Chama a atenção a precariedade dessas edificações: 7.662 (31,7%) eram casas de taipas e 1.135 eram barracos (casas toscas, cobertas com palhas de coqueiros ou latas velhas).
Existiam 540 vilas de quartos, totalizando 3.435 quartos (habitações coletivas de um cômodo). Os quartos de vilas eram higienicamente piores que os barracos das favelas, devido ao confinamento. 18,3% das residências possuíam piso de chão batido.
A rede geral de esgoto cobria apenas 2.255 (10%) residências. Como agravante, entre as residências não cobertas pelo esgoto, 9.870 não possuíam fossa. Na prática, 10 toneladas de fezes eram jogadas nas ruas e quintais, depois drenados para o Rio Sergipe.
A metade da população não recebia água encanada e 33,8% não tinha luz elétrica em casa, viviam à luz do candeeiro.
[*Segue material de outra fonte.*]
(* ===== verification/Noise.v ===== *)
(** * The data plane: Noise handshake and session

    [node/src/pin/noise.rs]: the IK handshake of two devices of a network and
    the session that follows, with its window against replayed packets.  The
    primitives come from crates (BLAKE2s, X25519, HKDF-SHA256,
    ChaCha20-Poly1305) and are the operations of the class [NoiseCrates];
    [NoiseLaws] states what the code relies on.  A [u64] is a [Z] below 2^64;
    the send counter is the packets sent, which never reach 2^64. *)

From S2P Require Import Prelude Db RustStr Merkle.
From Stdlib Require Import Ascii.

Open Scope string_scope.
Open Scope list_scope.
Open Scope Z_scope.

(** ** Primitives *)

Class NoiseCrates : Type := {
  blake2s : list byte -> list byte;
  (** [PublicKey::from(&secret)] and [secret.diffie_hellman(&public)]. *)
  x25519_public : list byte -> list byte;
  x25519 : list byte -> list byte -> list byte;
  (** [Hkdf::<Sha256>::new(None, ikm).expand(&[], 32 bytes)]. *)
  hkdf_sha256 : list byte -> list byte;
  (** [ChaCha20Poly1305]: key, nonce, associated data, text. *)
  aead_seal : list byte -> list byte -> list byte -> list byte -> list byte;
  aead_open : list byte -> list byte -> list byte -> list byte -> option (list byte)
}.

Definition PROTOCOL_NAME : list byte := bytes "Noise_IK_25519_ChaChaPoly_BLAKE2s".
Definition BLAKE2S_BLOCK_SIZE : nat := 64.
Definition TAG_LEN : nat := 16.
Definition REPLAY_WINDOW : Z := 2048.

Class NoiseLaws `{NoiseCrates} : Prop := {
  blake2s_length : forall m, length (blake2s m) = 32%nat;
  x25519_public_length : forall s, length (x25519_public s) = 32%nat;
  x25519_agree : forall a b, x25519 a (x25519_public b) = x25519 b (x25519_public a);
  aead_seal_length : forall k n ad m, length (aead_seal k n ad m) = (length m + TAG_LEN)%nat;
  aead_open_seal : forall k n ad m, aead_open k n ad (aead_seal k n ad m) = Some m
}.

Section Noise.
Context `{NoiseCrates}.

Definition mix_hash (h data : list byte) : list byte := blake2s (h ++ data).

Definition xor_byte (k : Z) (b : byte) : byte := u8 (Z.lxor (Z.of_nat (code b)) k).
Definition hmac_blake2s (key data : list byte) : list byte :=
  let normalized := if Nat.ltb BLAKE2S_BLOCK_SIZE (length key) then blake2s key else key in
  let normalized := normalized ++ replicate (BLAKE2S_BLOCK_SIZE - length normalized) (u8 0) in
  let ipad := xor_byte 54 <$> normalized in
  let opad := xor_byte 92 <$> normalized in
  let inner := blake2s (ipad ++ data) in
  blake2s (opad ++ inner).

Definition noise_hkdf (chaining_key ikm : list byte) : list byte * list byte :=
  let temp := hmac_blake2s chaining_key ikm in
  let out1 := hmac_blake2s temp [u8 1] in
  let out2 := hmac_blake2s temp (out1 ++ [u8 2]) in
  (out1, out2).

Definition dh (private public : list byte) : list byte := hkdf_sha256 (x25519 private public).

Definition aead_nonce (counter : Z) : list byte := replicate 4 (u8 0) ++ le_bytes 8 counter.
Definition encrypt (key : list byte) (counter : Z) (ad plaintext : list byte) : list byte :=
  aead_seal key (aead_nonce counter) ad plaintext.
Definition decrypt (key : list byte) (counter : Z) (ad ciphertext_and_tag : list byte)
    : result anyhow (list byte) :=
  guard? negb (Nat.ltb (length ciphertext_and_tag) TAG_LEN) else (Bail "ciphertext shorter than tag") in
  ok_or (Bail "AEAD decryption failed") (aead_open key (aead_nonce counter) ad ciphertext_and_tag).
(** [Result::context]. *)
Definition context {A} (msg : string) (r : result anyhow A) : result anyhow A := map_err (fun _ => Bail msg) r.

(** ** Handshake *)

Definition initialize_symmetric : list byte * list byte :=
  let h := if Nat.leb (length PROTOCOL_NAME) 32
           then PROTOCOL_NAME ++ replicate (32 - length PROTOCOL_NAME) (u8 0)
           else blake2s PROTOCOL_NAME in
  (h, h).

Record TransportKeys : Type := mkTransportKeys {
  tk_send_key : list byte;
  tk_receive_key : list byte;
  tk_handshake_hash : list byte
}.
Record InitiatorState : Type := mkInitiatorState {
  is_ck : list byte;
  is_h : list byte;
  is_local_ephemeral : list byte;
  is_remote_static : list byte
}.

Definition initiator_begin (local_static remote_static ephemeral payload : list byte)
    : list byte * InitiatorState :=
  let '(ck, h) := initialize_symmetric in
  let h := mix_hash h remote_static in
  let eph_pub := x25519_public ephemeral in
  let h := mix_hash h eph_pub in
  let '(ck, k1) := noise_hkdf ck (dh ephemeral remote_static) in
  let encrypted_static := encrypt k1 0 h (x25519_public local_static) in
  let h := mix_hash h encrypted_static in
  let '(ck, k2) := noise_hkdf ck (dh local_static remote_static) in
  let encrypted_payload := encrypt k2 0 h payload in
  let h := mix_hash h encrypted_payload in
  (eph_pub ++ encrypted_static ++ encrypted_payload, mkInitiatorState ck h ephemeral remote_static).

(** Reading a payload, which may be absent: the new hash. *)
Definition read_payload (k h encrypted_payload : list byte) (msg : string) : result anyhow (list byte) :=
  match encrypted_payload with
  | [] => Ok h
  | _ => let? _ := context msg (decrypt k 0 h encrypted_payload) in Ok (mix_hash h encrypted_payload)
  end.

Definition initiator_finish (state : InitiatorState) (message2 : list byte) : result anyhow TransportKeys :=
  guard? negb (Nat.ltb (length message2) 32) else (Bail "message2 too short") in
  let remote_eph := take 32 message2 in
  let h := mix_hash (is_h state) remote_eph in
  let '(ck, _) := noise_hkdf (is_ck state) (dh (is_local_ephemeral state) remote_eph) in
  let '(ck, k2) := noise_hkdf ck (dh (is_local_ephemeral state) (is_remote_static state)) in
  let? h := read_payload k2 h (drop 32 message2) "msg2 payload decryption failed" in
  let '(send_key, receive_key) := noise_hkdf ck [] in
  Ok (mkTransportKeys send_key receive_key h).

Definition responder_complete (local_static message1 ephemeral payload : list byte)
    : result anyhow (list byte * TransportKeys * list byte) :=
  guard? negb (Nat.ltb (length message1) (32 + 32 + TAG_LEN)) else (Bail "message1 too short") in
  let '(ck, h) := initialize_symmetric in
  let h := mix_hash h (x25519_public local_static) in
  let remote_eph := take 32 message1 in
  let h := mix_hash h remote_eph in
  let '(ck, k1) := noise_hkdf ck (dh local_static remote_eph) in
  let encrypted_static := take (32 + TAG_LEN) (drop 32 message1) in
  let? remote_static := context "initiator static key decryption failed" (decrypt k1 0 h encrypted_static) in
  guard? Nat.eqb (length remote_static) 32 else (Bail "initiator static key has wrong length") in
  let h := mix_hash h encrypted_static in
  let '(ck, k2) := noise_hkdf ck (dh local_static remote_static) in
  let? h := read_payload k2 h (drop (32 + 32 + TAG_LEN) message1) "msg1 payload decryption failed" in
  let eph_pub := x25519_public ephemeral in
  let h := mix_hash h eph_pub in
  let '(ck, _) := noise_hkdf ck (dh ephemeral remote_eph) in
  let '(ck, k4) := noise_hkdf ck (dh local_static remote_eph) in
  let encrypted_reply_payload := encrypt k4 0 h payload in
  let h := mix_hash h encrypted_reply_payload in
  let '(initiator_send, initiator_receive) := noise_hkdf ck [] in
  Ok (eph_pub ++ encrypted_reply_payload, mkTransportKeys initiator_receive initiator_send h, remote_static).

(** [timestamp_payload]; the clock is an argument. *)
Definition be_bytes (n : nat) (z : Z) : list byte := rev (le_bytes n z).
Definition timestamp_payload (secs nanos : Z) : list byte := be_bytes 8 secs ++ be_bytes 4 nanos.

(** ** Session *)

Record NoiseSession : Type := mkNoiseSession {
  send_key : list byte;
  receive_key : list byte;
  handshake_hash : list byte;
  send_counter : Z;
  replay_high_water : Z;
  replay_bitmap : list Z
}.
Definition new_session (keys : TransportKeys) : NoiseSession :=
  mkNoiseSession (tk_send_key keys) (tk_receive_key keys) (tk_handshake_hash keys) 0 0 (replicate 32 0).

Definition session_encrypt (plaintext : list byte) (s : NoiseSession) : list byte * NoiseSession :=
  let counter := send_counter s in
  (le_bytes 8 counter ++ encrypt (send_key s) counter [] plaintext,
   mkNoiseSession (send_key s) (receive_key s) (handshake_hash s) ((counter + 1) mod 2 ^ 64)
     (replay_high_water s) (replay_bitmap s)).

(** A word of the bitmap, and a shift of a [u64] to the left. *)
Definition word_at (bm : list Z) (i : nat) : Z := default 0 (bm !! i).
Definition shl64 (x n : Z) : Z := Z.land (Z.shiftl x n) (Z.ones 64).

(** [for i in (lo..hi).rev() { bm[i] = f(bm, i) }]. *)
Definition down_loop (lo hi : nat) (f : list Z -> nat -> Z) (bm : list Z) : list Z :=
  foldl (fun bm i => <[i := f bm i]> bm) bm (rev (seq lo (hi - lo))).

Definition shift_window (count : Z) (bm : list Z) : list Z :=
  let word_shift := Z.to_nat (count / 64) in
  let bit_shift := count mod 64 in
  let bm :=
    if Nat.ltb 0 word_shift then
      let bm := down_loop word_shift 32 (fun bm i => word_at bm (i - word_shift)) bm in
      imap (fun i w => if Nat.ltb i (Nat.min word_shift 32) then 0 else w) bm
    else bm in
  if 0 <? bit_shift then
    let bm := down_loop 1 32 (fun bm i =>
      Z.lor (shl64 (word_at bm i) bit_shift) (Z.shiftr (word_at bm (i - 1)) (64 - bit_shift))) bm in
    <[O := shl64 (word_at bm 0) bit_shift]> bm
  else bm.

Definition is_replay (counter : Z) (s : NoiseSession) : bool :=
  if replay_high_water s <? counter then false
  else
    let distance := replay_high_water s - counter in
    if REPLAY_WINDOW <=? distance then true
    else negb (Z.land (word_at (replay_bitmap s) (Z.to_nat (distance / 64))) (Z.shiftl 1 (distance mod 64)) =? 0).

Definition set_replay (high : Z) (bm : list Z) (s : NoiseSession) : NoiseSession :=
  mkNoiseSession (send_key s) (receive_key s) (handshake_hash s) (send_counter s) high bm.
(** [bm[word] |= mask]. *)
Definition or_word (i : nat) (mask : Z) (bm : list Z) : list Z := <[i := Z.lor (word_at bm i) mask]> bm.
Definition mark_received (counter : Z) (s : NoiseSession) : NoiseSession :=
  if replay_high_water s <? counter then
    let shift := counter - replay_high_water s in
    let bm := if REPLAY_WINDOW <=? shift then replicate 32 0 else shift_window shift (replay_bitmap s) in
    set_replay counter (or_word 0 1 bm) s
  else
    let distance := replay_high_water s - counter in
    set_replay (replay_high_water s)
      (or_word (Z.to_nat (distance / 64)) (Z.shiftl 1 (distance mod 64)) (replay_bitmap s)) s.

Definition session_decrypt (packet : list byte) (s : NoiseSession) : result anyhow (list byte) * NoiseSession :=
  if Nat.ltb (length packet) (8 + TAG_LEN) then (Err (Bail "packet too short"), s)
  else
    let counter := le_value (take 8 packet) in
    if is_replay counter s then (Err (Bail "replayed packet"), s)
    else
      match decrypt (receive_key s) counter [] (drop 8 packet) with
      | Ok plaintext => (Ok plaintext, mark_received counter s)
      | Err e => (Err e, s)
      end.
End Noise.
Em 7.817 residências não existia coleta de lixo. O balneário de Atalaia só recebia coleta de lixo no período de veraneio. Na cidade foram identificados 316 chiqueiros de porcos e 54 estábulos para bovinos. Vários matadouros para suínos, ovinos e caprinos.
A fonte dos dados é um criterioso estudo do DENERu (Departamento Nacional de Endemias Rurais), publicados pelo Dr. Alexandre Menezes, na Revista Científica do Hospital de Cirurgia.
Em 2025, o saneamento continua atrapalhando Aracaju. Com a privatização, a IGUÁ adquiriu a concessão por 35 anos, do tratamento e coleta do esgoto, em 74 municípios de Sergipe, incluindo Aracaju.
Pelo tempo, não alcançarei os resultados dessa privatização desastrada. A primeira impressão da IGUÁ é negativa.
Acho que os banhos no Rio Sergipe e a travessia a nado, da Ponte do Imperador para a Barra dos Coqueiros, são sonhos inexequíveis. Por enquanto...
Antonio Samarone – médico sanitarista.

Esse texto faz, mesmo que não viveu em Aracaju, ter uma imagem mental (um retrato) de como seria viver na capital sergipano nos anos de 1960. Gostei muito!